Getting the hit plate was an off the shelf buy of an existing product, thick steel and basically what the client would use in the final product.
For mounting the sensor, here came a lot of CAD and 3D printing. A lot of iterations were done here, as this part would have to experience shock from the attached plate and non-delicate handling in the field when rigging and teardown of the events.
Compute Unit
For the main compute unit, a Raspberry Pi 5 was chosen for this purpose. As it both can easily run all the required software for sensor data processing and displaying a live interface via its HDMI output. And compared to a normal PC, it's easy to prep a completely provisioned image that can just be put into the unit and boot all that is needed without any interaction. It's also relatively low cost and easy to replace.
Software
Software was developed like any other web-app with a distinct frontend and backend, both containerized for portability and clear dependency boundaries on the final system.
For ease of maintainability, both parts were written in Typescript and put in a monorepo.

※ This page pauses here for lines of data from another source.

(** ** Digests (digest.rs) *)
Record NodeDigest : Type := mkNodeDigest {
  dg_heartbeat : Heartbeat;
  dg_last_gc_version : Version;
  dg_max_version : Version;
}.
#[export] Instance NodeDigest_eq_dec : EqDecision NodeDigest.
Proof. solve_decision. Defined.
Definition NodeDigest_default : NodeDigest := mkNodeDigest 0 0 0.

Definition codec_NodeDigest : codec NodeDigest := {|
  serialize d :=
    serialize codec_Heartbeat (dg_heartbeat d) ++
    serialize codec_u64 (dg_last_gc_version d) ++
    serialize codec_u64 (dg_max_version d);
  serialized_len d :=
    serialized_len codec_Heartbeat (dg_heartbeat d) +
    serialized_len codec_u64 (dg_last_gc_version d) +
    serialized_len codec_u64 (dg_max_version d);
  deserialize buf :=
    let* (heartbeat, buf) := deserialize codec_Heartbeat buf in
    let* (last_gc_version, buf) := deserialize codec_u64 buf in
    let* (max_version, buf) := deserialize codec_u64 buf in
    Ok (mkNodeDigest heartbeat last_gc_version max_version, buf);
|}.
Definition wf_NodeDigest (d : NodeDigest) : Prop :=
  fits 64 (dg_heartbeat d) ∧ fits 64 (dg_last_gc_version d) ∧ fits 64 (dg_max_version d).
#[export] Instance codec_NodeDigest_ok : CodecOk codec_NodeDigest wf_NodeDigest.
Proof.
  split; simpl.
  - intros d. by rewrite !blen_app, !serialize_len, !N.add_assoc.
  - intros d rest (? & ? & ?). de_run. by destruct d.
  - intros buf d rest H. de_inv. split; [done|de_used].
Qed.
#[export] Instance codec_NodeDigest_safe : CodecSafe codec_NodeDigest.
Proof. intros buf. simpl. solve_safe. Qed.
#[global] Opaque codec_NodeDigest.

Abbreviation Digest := (gmap ChitchatId NodeDigest).

(** One entry of the uncompressed digest. *)
Definition codec_digest_entry : codec (ChitchatId * NodeDigest) := {|
  serialize p := serialize codec_ChitchatId p.1 ++ serialize codec_NodeDigest p.2;
  serialized_len p := serialized_len codec_ChitchatId p.1 + serialized_len codec_NodeDigest p.2;
  deserialize buf :=
    let* (chitchat_id, buf) := deserialize codec_ChitchatId buf in
    let* (node_digest, buf) := deserialize codec_NodeDigest buf in
    Ok ((chitchat_id, node_digest), buf);
|}.
Definition wf_digest_entry (p : ChitchatId * NodeDigest) : Prop :=
  wf_ChitchatId p.1 ∧ wf_NodeDigest p.2.
#[export] Instance codec_digest_entry_ok : CodecOk codec_digest_entry wf_digest_entry.
Proof.
  split; simpl.
  - intros d. by rewrite !blen_app, !serialize_len.
  - intros [i d] rest [Hi Hd]. simpl in *. de_run. done.
  - intros buf d rest H. de_inv. split; [done|de_used].
Qed.
#[export] Instance codec_digest_entry_safe : CodecSafe codec_digest_entry.
Proof. intros buf. simpl. solve_safe. Qed.
#[global] Opaque codec_digest_entry.

(** ** Encoding of a digest (digest.rs) *)
Definition digest_serialize_uncompressed (d : Digest) : bytes :=
  serialize codec_u16 (wrap 16 (N.of_nat (size d))) ++
  concat (serialize codec_digest_entry <$> btree_items d).

(** The loop [for _ in 0..num_nodes]. *)
Fixpoint read_digest_entries (n : nat) (buf : bytes) (acc : Digest) : res (Digest * bytes) :=
  match n with
  | O => Ok (acc, buf)
  | S n =>
      let* (entry, buf) := deserialize codec_digest_entry buf in
      read_digest_entries n buf (<[entry.1 := entry.2]> acc)
  end.
Definition digest_deserialize_uncompressed (buf : bytes) : res (Digest * bytes) :=
  let* (num_nodes, buf) := deserialize codec_u16 buf in
  read_digest_entries (N.to_nat num_nodes) buf ∅.

Section digest.
Context `{Zstd}.

Definition digest_serialize (d : Digest) : bytes :=
  let compressed := default [] (encode_all (digest_serialize_uncompressed d)) in
  serialize codec_u32 (wrap 32 (blen compressed)) ++ compressed.
Definition digest_serialized_len (d : Digest) : N := blen (digest_serialize d).

(** [buf.split_at(len)] panics when the announced length exceeds the
    buffer. *)
Definition digest_deserialize (buf : bytes) : res (Digest * bytes) :=
  let* (len, buf) := deserialize codec_u32 buf in
  do* rassert "split_at: mid > len" (len <=? blen buf) in
  let uncompressed := default [] (decode_all (take (N.to_nat len) buf)) in
  let* (digest, _) := digest_deserialize_uncompressed uncompressed in
  Ok (digest, drop (N.to_nat len) buf).
End digest.

(** ** Messages (message.rs) *)
Inductive ChitchatMessage : Type :=
  | Syn (cluster_id : string) (digest : Digest)
  | SynAck (digest : Digest) (delta : Delta)
  | Ack (delta : Delta)
  | BadCluster.

Definition MAGIC_NUMBER : N := 45139.
Inductive ProtocolVersion : Type := V0.
Definition ProtocolVersion_from_code (code : N) : option ProtocolVersion :=
  match code with 0 => Some V0 | _ => None end.
Definition ProtocolVersion_to_code (v : ProtocolVersion) : N := match v with V0 => 0 end.

Inductive MessageType : Type := MTSyn | MTSynAck | MTAck | MTBadCluster.
Definition MessageType_from_code (code : N) : option MessageType :=
  match code with
  | 0 => Some MTSyn
  | 1 => Some MTSynAck
  | 2 => Some MTAck
  | 3 => Some MTBadCluster
  | _ => None
  end.
Definition MessageType_to_code (t : MessageType) : N :=
  match t with MTSyn => 0 | MTSynAck => 1 | MTAck => 2 | MTBadCluster => 3 end.

Section message.
Context `{Zstd}.

Definition message_serialize (m : ChitchatMessage) : res bytes :=
  let header := to_le_bytes 2 MAGIC_NUMBER ++
                serialize codec_u8 (ProtocolVersion_to_code V0) in
  match m with
  | Syn cluster_id digest =>
      Ok (header ++ u8 (MessageType_to_code MTSyn) ::
          digest_serialize digest ++ serialize codec_String cluster_id)
  | SynAck digest delta =>
      let* d := Delta_serialize delta in
      Ok (header ++ u8 (MessageType_to_code MTSynAck) :: digest_serialize digest ++ d)
  | Ack delta =>
      let* d := Delta_serialize delta in
      Ok (header ++ u8 (MessageType_to_code MTAck) :: d)
  | BadCluster => Ok (header ++ [u8 (MessageType_to_code MTBadCluster)])
  end.
(** C22: garbage collection removes exactly the entries that were deleted or
    given a time to live at least the grace period ago ([start + grace <=
    now]): a value that was set, or a younger tombstone, stays as it is.  The
    watermark becomes the least bound of its old value and the versions of
    the removed entries; nothing else of the state changes.  A reader sees a
    difference only for a key whose time to live is over, and collecting
    often is collecting once: a collection followed by a later one gives the
    state of the later one alone. *)
Theorem gc_exact ns grace now :
  let ns' := gc_keys_marked_for_deletion ns grace now in
  (∀ k v, key_values ns' !! k = Some v ↔
     key_values ns !! k = Some v ∧ ¬ removal_due now grace v) ∧
  (∀ b, last_gc_version ns' ≤ b ↔ last_gc_version ns ≤ b ∧
     ∀ k v, key_values ns !! k = Some v → removal_due now grace v → vv_version v ≤ b) ∧
  (chitchat_id ns', heartbeat ns', max_version ns') = (chitchat_id ns, heartbeat ns, max_version ns) ∧
  (∀ k, get ns' k = get ns k ∨ ∃ v start, key_values ns !! k = Some v ∧
     vv_status v = DeleteAfterTtl start ∧ start + grace ≤ now ∧ get ns' k = None) ∧
  (∀ later, now ≤ later →
     gc_keys_marked_for_deletion ns' grace later = gc_keys_marked_for_deletion ns grace later).
Proof.
  intros ns'. split_and!; [apply gc_kept|apply gc_watermark|done| |intros later; apply gc_twice].
  intros k. unfold get, get_versioned.
  destruct (key_values ns' !! k) as [v|] eqn:E.
  - apply gc_kept in E as [-> _]. by left.
  - destruct (key_values ns !! k) as [v|] eqn:E2; [|by left]. simpl.
    destruct (gc_expired now grace v) eqn:Hd.
    + apply removal_due_expired in Hd as (t & [Hs|Hs] & Ht).
      * left. unfold is_deleted. by rewrite Hs.
      * right. by exists v, t.
    + exfalso. assert (key_values ns' !! k = Some v) by (by apply gc_lookup). congruence.
Qed.

Lemma gc_exact_witness :
  let ns := mkNodeState (mkChitchatId "n" 0 (SockV4 1 1)) 7
    {[ "a" := mkVersionedValue "x" 1 Set_; "b" := mkVersionedValue "" 3 (Deleted 5);
       "c" := mkVersionedValue "y" 4 (DeleteAfterTtl 20) ]} 4 0 in
  let ns' := gc_keys_marked_for_deletion ns 10 16 in
  key_values ns' !! "b" = None ∧ get ns' "a" = Some "x" ∧ get ns' "c" = Some "y" ∧
  3 ≤ last_gc_version ns' ∧ last_gc_version ns' = 3 ∧
  gc_keys_marked_for_deletion ns' 10 40 = gc_keys_marked_for_deletion ns 10 40.
Proof.
  intros ns ns'. destruct (gc_exact ns 10 16) as (Hk & Hw & _ & _ & Htwice). split_and!.
  - vm_compute. reflexivity.
  - vm_compute. reflexivity.
  - vm_compute. reflexivity.
  - destruct (proj1 (Hw (last_gc_version ns')) (N.le_refl _)) as [_ Hall].
    apply (Hall "b" (mkVersionedValue "" 3 (Deleted 5)));
      [vm_compute; reflexivity|exists 5; split; [by left|lia]].
  - vm_compute. reflexivity.
  - apply Htwice. lia.
Defined.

The backend was built with NodeJS, and it was responsible for handling:
- live data coming from the sensors
- handling game engine and state for hit detection and counting
- API for frontend to poll and get live streaming events from (SSE)
The Frontend was fully using standard modern web approach with React and Tailwind, and it was responsible for:
- Displaying Live Game state (hits etc.)
- Relaying any user input, like reset, mode change etc.
- Built-in diagnostic tools for field troubleshooting and development
All of this was also designed to be completely offline and not require any network connection. Also to be fully self reliant and handle any errors gracefully, with automatic restarts etc. All of this without ANY interaction needed from an operator/event organizer on either boot or during runtime. Just plug and play!
The interface below is a functional prototype; the production version will feature the client's branding and visual design.
Results
The MVP was delivered fully functional and validated through extensive testing. After hundreds of throws during development and testing sessions, the system proved highly accurate-no missed hits, no unexpected false counts. Hardware and sensors held up reliably throughout, even when pushed hard with rapid consecutive throws. The software runs smoothly on the Raspberry Pi with plenty of headroom. With the core concept validated, the system is now ready for production scale-up (which at the time of writing is fully underway).
Skills Applied
Areas & Work Performed
What This Demonstrates
This project required moving quickly between domains, embedded hardware, web development, 3D printing, and production planning. No handoffs, no waiting on other teams.
If you need someone who can take a product from concept to deployed hardware, let's talk!
Next up
- Replace mockup gui interface with actual nice looking company branding
- Finalize production designs (hardware, mounts, parts)
- Assembly, by myself, of 50+ complete units for end client and ship!